• **WHAT YOU WILL DO**
All that should be output is the block of lines below from the line with "- intros _." to the line with "rewrite update_in_elem by done. split.", both included, exactly as written.

=-=-=-=-=

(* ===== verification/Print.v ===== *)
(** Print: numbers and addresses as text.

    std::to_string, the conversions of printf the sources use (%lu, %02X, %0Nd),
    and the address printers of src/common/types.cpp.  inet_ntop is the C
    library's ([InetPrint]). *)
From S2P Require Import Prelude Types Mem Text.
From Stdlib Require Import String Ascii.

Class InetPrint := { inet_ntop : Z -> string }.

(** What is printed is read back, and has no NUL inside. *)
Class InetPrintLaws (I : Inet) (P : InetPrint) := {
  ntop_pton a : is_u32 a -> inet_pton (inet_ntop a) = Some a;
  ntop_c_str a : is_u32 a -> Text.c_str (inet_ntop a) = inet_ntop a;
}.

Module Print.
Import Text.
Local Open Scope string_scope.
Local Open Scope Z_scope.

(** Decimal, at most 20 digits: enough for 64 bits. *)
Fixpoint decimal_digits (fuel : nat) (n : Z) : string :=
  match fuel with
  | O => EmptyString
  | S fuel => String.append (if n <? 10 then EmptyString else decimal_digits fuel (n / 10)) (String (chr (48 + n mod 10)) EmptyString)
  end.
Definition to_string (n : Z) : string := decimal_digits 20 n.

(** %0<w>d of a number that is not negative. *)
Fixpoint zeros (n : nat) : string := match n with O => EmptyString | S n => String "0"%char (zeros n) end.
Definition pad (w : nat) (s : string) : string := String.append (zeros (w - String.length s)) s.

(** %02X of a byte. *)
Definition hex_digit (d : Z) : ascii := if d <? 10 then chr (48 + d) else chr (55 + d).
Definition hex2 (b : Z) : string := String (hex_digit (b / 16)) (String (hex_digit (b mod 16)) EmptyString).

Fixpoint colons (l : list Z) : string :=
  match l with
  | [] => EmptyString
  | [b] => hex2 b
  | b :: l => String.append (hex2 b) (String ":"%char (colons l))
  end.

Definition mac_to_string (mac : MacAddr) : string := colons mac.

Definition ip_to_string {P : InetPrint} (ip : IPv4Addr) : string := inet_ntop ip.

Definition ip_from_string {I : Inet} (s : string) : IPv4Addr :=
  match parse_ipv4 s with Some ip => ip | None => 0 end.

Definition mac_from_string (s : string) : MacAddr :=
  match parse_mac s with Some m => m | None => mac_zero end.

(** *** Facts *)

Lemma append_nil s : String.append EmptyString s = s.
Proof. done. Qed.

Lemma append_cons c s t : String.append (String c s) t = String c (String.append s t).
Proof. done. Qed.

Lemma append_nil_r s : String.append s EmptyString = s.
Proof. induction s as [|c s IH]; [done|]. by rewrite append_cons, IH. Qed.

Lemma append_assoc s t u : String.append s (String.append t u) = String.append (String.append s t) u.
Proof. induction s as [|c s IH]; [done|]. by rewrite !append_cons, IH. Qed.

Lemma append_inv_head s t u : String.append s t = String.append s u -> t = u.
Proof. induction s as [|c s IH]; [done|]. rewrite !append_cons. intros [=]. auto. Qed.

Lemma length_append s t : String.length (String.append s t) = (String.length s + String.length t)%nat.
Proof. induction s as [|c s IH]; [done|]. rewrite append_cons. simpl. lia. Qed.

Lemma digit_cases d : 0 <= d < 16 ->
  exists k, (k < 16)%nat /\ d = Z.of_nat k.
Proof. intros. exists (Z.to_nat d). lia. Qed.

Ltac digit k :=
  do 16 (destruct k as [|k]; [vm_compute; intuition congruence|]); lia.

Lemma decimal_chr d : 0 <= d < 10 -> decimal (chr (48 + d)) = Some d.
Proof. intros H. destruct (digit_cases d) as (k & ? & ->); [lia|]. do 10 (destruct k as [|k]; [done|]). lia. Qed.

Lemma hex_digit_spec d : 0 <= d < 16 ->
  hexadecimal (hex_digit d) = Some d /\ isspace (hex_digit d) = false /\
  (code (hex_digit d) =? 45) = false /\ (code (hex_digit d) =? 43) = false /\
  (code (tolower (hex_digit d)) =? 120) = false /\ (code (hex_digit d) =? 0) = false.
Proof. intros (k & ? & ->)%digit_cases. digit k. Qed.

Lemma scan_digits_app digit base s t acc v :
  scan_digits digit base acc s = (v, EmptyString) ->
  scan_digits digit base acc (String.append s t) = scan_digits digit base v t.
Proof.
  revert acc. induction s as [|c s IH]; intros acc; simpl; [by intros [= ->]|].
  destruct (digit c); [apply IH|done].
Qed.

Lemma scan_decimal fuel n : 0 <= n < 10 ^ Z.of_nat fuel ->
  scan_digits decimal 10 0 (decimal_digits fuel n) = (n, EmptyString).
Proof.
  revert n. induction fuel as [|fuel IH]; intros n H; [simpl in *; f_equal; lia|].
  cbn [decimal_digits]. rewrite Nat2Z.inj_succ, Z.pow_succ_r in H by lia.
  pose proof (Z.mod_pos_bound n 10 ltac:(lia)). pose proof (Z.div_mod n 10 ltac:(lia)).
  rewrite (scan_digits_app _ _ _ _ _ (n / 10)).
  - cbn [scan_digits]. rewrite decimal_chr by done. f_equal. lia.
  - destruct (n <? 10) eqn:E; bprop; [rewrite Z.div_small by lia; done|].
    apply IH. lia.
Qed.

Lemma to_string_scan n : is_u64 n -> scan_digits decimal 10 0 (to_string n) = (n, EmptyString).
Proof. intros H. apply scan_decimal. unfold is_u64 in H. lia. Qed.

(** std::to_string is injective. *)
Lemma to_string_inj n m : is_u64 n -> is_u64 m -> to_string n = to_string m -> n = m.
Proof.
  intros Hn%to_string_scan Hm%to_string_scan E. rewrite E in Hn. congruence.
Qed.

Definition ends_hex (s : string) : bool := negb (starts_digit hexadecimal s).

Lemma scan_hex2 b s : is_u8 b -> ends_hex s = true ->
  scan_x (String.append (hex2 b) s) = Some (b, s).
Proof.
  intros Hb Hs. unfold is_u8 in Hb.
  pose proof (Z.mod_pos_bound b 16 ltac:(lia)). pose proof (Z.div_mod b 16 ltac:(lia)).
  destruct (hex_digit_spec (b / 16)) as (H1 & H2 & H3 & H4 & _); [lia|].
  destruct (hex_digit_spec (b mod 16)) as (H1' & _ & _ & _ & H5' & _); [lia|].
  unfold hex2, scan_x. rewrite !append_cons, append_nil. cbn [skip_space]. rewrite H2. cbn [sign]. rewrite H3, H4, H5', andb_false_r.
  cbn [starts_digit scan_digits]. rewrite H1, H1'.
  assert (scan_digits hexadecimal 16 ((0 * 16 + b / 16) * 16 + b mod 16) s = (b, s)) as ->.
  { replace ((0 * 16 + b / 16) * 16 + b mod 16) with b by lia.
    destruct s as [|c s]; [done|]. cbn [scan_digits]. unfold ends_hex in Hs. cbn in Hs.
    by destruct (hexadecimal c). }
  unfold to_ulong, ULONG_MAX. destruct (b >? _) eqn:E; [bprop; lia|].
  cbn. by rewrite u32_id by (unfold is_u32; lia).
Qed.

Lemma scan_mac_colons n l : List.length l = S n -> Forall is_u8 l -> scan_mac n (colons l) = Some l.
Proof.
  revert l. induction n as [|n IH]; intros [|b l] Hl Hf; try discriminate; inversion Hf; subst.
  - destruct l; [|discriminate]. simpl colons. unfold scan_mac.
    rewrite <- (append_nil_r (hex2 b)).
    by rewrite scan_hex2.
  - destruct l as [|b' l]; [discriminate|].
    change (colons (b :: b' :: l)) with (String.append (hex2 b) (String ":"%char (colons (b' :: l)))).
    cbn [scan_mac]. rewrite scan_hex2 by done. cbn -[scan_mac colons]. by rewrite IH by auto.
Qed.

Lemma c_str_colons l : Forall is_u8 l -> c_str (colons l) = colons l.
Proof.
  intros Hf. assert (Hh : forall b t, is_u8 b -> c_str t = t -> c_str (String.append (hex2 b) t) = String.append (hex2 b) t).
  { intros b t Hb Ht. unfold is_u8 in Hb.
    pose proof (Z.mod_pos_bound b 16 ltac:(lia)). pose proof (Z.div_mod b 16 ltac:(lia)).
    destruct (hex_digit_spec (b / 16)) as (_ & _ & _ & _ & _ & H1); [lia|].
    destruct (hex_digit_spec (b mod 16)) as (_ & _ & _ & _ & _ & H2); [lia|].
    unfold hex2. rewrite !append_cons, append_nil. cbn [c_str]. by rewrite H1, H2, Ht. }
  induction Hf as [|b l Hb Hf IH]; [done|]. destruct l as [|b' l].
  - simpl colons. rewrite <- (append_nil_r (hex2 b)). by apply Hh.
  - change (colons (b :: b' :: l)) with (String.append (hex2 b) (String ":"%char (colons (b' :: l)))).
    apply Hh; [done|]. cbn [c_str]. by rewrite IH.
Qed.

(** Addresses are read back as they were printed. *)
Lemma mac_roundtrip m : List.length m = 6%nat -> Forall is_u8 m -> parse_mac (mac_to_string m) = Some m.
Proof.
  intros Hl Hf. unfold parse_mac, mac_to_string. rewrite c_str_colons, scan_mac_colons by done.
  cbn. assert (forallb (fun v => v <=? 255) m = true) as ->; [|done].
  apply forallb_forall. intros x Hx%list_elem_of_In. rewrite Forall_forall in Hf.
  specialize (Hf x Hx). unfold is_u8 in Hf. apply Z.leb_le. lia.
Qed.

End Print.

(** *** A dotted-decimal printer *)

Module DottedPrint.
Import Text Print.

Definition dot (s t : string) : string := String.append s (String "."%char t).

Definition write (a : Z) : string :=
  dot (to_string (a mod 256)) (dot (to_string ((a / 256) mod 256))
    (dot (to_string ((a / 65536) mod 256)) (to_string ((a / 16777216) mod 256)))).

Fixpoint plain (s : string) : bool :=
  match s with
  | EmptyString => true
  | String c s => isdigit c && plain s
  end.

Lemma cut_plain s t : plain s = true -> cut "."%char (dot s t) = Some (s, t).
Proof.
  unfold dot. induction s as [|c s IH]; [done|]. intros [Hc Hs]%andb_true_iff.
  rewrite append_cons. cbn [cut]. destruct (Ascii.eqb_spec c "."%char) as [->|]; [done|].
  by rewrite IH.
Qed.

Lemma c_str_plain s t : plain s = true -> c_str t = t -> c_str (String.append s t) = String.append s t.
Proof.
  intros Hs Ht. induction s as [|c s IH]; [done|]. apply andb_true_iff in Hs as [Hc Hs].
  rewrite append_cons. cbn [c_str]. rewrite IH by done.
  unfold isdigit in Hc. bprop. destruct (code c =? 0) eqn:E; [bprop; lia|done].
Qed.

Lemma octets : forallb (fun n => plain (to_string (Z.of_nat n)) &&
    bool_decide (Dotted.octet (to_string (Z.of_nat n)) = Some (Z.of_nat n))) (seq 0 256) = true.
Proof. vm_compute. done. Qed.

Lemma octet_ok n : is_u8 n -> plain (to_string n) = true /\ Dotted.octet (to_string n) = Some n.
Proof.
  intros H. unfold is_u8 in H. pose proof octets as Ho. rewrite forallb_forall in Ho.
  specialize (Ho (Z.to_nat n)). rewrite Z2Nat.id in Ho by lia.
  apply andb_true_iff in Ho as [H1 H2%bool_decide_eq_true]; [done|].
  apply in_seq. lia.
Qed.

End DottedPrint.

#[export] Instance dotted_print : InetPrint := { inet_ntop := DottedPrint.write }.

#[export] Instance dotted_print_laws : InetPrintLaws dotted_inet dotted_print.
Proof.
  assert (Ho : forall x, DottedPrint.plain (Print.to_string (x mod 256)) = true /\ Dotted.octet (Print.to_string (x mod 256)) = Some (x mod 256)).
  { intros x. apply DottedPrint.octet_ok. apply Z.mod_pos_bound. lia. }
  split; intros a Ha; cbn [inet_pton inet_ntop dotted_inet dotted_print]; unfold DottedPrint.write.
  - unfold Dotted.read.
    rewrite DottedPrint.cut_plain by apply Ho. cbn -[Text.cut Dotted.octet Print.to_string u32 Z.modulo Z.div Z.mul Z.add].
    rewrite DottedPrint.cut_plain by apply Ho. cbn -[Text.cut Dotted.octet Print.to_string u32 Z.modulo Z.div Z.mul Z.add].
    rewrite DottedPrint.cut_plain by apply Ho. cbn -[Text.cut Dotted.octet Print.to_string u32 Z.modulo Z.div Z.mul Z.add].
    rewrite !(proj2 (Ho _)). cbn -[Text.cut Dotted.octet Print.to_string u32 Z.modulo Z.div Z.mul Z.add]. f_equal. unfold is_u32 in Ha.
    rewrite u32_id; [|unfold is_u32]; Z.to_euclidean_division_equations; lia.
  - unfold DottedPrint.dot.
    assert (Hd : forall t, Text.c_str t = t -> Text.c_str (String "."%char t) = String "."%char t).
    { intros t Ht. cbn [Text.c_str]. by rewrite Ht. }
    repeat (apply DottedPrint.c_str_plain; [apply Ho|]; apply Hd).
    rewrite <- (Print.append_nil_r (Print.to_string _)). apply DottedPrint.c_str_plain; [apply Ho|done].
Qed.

=-=-=-=-=

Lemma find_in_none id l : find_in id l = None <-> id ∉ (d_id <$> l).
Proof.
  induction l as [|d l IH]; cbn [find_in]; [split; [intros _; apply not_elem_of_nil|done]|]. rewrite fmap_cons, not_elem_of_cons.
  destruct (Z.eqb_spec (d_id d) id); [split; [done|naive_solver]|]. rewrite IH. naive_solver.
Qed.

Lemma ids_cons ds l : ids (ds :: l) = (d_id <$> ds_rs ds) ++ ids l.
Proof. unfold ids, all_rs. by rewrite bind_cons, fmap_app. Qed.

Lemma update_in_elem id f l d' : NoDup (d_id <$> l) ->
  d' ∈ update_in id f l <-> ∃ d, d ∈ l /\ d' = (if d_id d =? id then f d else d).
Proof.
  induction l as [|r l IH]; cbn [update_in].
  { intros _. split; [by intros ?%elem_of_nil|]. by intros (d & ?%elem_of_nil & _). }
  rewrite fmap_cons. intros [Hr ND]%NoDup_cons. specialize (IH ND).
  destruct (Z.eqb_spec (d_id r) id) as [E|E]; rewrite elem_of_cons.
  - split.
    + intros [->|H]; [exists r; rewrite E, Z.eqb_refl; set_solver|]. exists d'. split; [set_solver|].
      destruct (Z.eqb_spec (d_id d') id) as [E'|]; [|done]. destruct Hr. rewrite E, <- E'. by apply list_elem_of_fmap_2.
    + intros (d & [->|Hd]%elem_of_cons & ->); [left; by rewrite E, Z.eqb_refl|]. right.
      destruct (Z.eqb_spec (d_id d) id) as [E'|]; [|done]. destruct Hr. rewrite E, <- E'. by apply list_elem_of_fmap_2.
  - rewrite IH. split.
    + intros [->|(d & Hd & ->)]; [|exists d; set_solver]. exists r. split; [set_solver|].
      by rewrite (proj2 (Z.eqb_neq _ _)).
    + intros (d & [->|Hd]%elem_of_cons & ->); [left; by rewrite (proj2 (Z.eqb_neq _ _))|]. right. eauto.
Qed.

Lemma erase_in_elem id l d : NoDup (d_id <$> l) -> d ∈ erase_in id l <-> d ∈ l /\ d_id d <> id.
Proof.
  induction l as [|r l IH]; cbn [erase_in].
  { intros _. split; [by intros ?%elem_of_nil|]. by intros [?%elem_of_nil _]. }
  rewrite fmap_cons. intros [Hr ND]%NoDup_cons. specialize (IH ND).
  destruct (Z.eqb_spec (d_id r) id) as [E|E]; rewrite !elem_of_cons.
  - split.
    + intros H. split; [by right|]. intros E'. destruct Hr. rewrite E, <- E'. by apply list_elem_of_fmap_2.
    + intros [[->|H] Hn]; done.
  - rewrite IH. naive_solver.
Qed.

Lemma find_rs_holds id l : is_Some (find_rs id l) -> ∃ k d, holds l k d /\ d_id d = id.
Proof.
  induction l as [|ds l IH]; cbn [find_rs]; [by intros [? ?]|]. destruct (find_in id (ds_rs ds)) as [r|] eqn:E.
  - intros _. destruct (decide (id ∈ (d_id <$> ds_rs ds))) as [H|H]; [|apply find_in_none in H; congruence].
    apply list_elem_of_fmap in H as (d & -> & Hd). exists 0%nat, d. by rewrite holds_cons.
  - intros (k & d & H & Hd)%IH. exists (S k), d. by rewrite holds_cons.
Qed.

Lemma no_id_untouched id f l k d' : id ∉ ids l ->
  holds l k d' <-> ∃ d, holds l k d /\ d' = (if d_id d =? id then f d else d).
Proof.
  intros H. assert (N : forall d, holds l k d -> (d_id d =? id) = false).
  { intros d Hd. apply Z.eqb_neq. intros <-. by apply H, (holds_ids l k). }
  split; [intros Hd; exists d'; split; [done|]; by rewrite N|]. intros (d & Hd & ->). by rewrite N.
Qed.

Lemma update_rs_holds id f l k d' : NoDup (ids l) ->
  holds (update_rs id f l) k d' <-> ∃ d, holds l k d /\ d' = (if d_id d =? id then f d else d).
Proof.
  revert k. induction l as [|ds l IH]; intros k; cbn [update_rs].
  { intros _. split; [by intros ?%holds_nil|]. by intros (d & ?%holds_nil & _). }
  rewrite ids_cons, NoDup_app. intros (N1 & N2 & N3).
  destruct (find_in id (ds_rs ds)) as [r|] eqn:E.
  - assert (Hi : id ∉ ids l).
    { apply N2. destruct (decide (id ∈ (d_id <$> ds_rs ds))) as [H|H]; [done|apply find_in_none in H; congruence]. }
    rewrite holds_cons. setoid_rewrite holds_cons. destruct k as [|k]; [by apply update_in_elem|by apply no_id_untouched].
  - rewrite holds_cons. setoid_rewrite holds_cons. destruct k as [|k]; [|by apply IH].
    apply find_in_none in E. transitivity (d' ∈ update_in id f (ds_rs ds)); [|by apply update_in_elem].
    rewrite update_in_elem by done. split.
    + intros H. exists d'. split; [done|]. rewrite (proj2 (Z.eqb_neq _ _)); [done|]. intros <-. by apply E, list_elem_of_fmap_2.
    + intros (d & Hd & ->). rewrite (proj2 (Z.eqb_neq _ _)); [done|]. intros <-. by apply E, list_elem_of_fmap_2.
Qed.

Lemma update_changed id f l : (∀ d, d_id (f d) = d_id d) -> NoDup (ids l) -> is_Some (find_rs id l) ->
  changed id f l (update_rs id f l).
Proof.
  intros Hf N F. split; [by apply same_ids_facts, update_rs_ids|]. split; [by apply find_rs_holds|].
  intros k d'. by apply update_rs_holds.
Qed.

=-=-=-=-=

• **ANSWER BOX**
  - intros _. destruct (decide (id ∈ (d_id <$> ds_rs ds))) as [H|H]; [|apply find_in_none in H; congruence].
    apply list_elem_of_fmap in H as (d & -> & Hd). exists 0%nat, d. by rewrite holds_cons.
  - intros (k & d & H & Hd)%IH. exists (S k), d. by rewrite holds_cons.
Qed.

Lemma no_id_untouched id f l k d' : id ∉ ids l ->
  holds l k d' <-> ∃ d, holds l k d /\ d' = (if d_id d =? id then f d else d).
Proof.
  intros H. assert (N : forall d, holds l k d -> (d_id d =? id) = false).
  { intros d Hd. apply Z.eqb_neq. intros <-. by apply H, (holds_ids l k). }
  split; [intros Hd; exists d'; split; [done|]; by rewrite N|]. intros (d & Hd & ->). by rewrite N.
Qed.

Lemma update_rs_holds id f l k d' : NoDup (ids l) ->
  holds (update_rs id f l) k d' <-> ∃ d, holds l k d /\ d' = (if d_id d =? id then f d else d).
Proof.
  revert k. induction l as [|ds l IH]; intros k; cbn [update_rs].
  { intros _. split; [by intros ?%holds_nil|]. by intros (d & ?%holds_nil & _). }
  rewrite ids_cons, NoDup_app. intros (N1 & N2 & N3).
  destruct (find_in id (ds_rs ds)) as [r|] eqn:E.
  - assert (Hi : id ∉ ids l).
    { apply N2. destruct (decide (id ∈ (d_id <$> ds_rs ds))) as [H|H]; [done|apply find_in_none in H; congruence]. }
    rewrite holds_cons. setoid_rewrite holds_cons. destruct k as [|k]; [by apply update_in_elem|by apply no_id_untouched].
  - rewrite holds_cons. setoid_rewrite holds_cons. destruct k as [|k]; [|by apply IH].
    apply find_in_none in E. transitivity (d' ∈ update_in id f (ds_rs ds)); [|by apply update_in_elem].
    rewrite update_in_elem by done. split.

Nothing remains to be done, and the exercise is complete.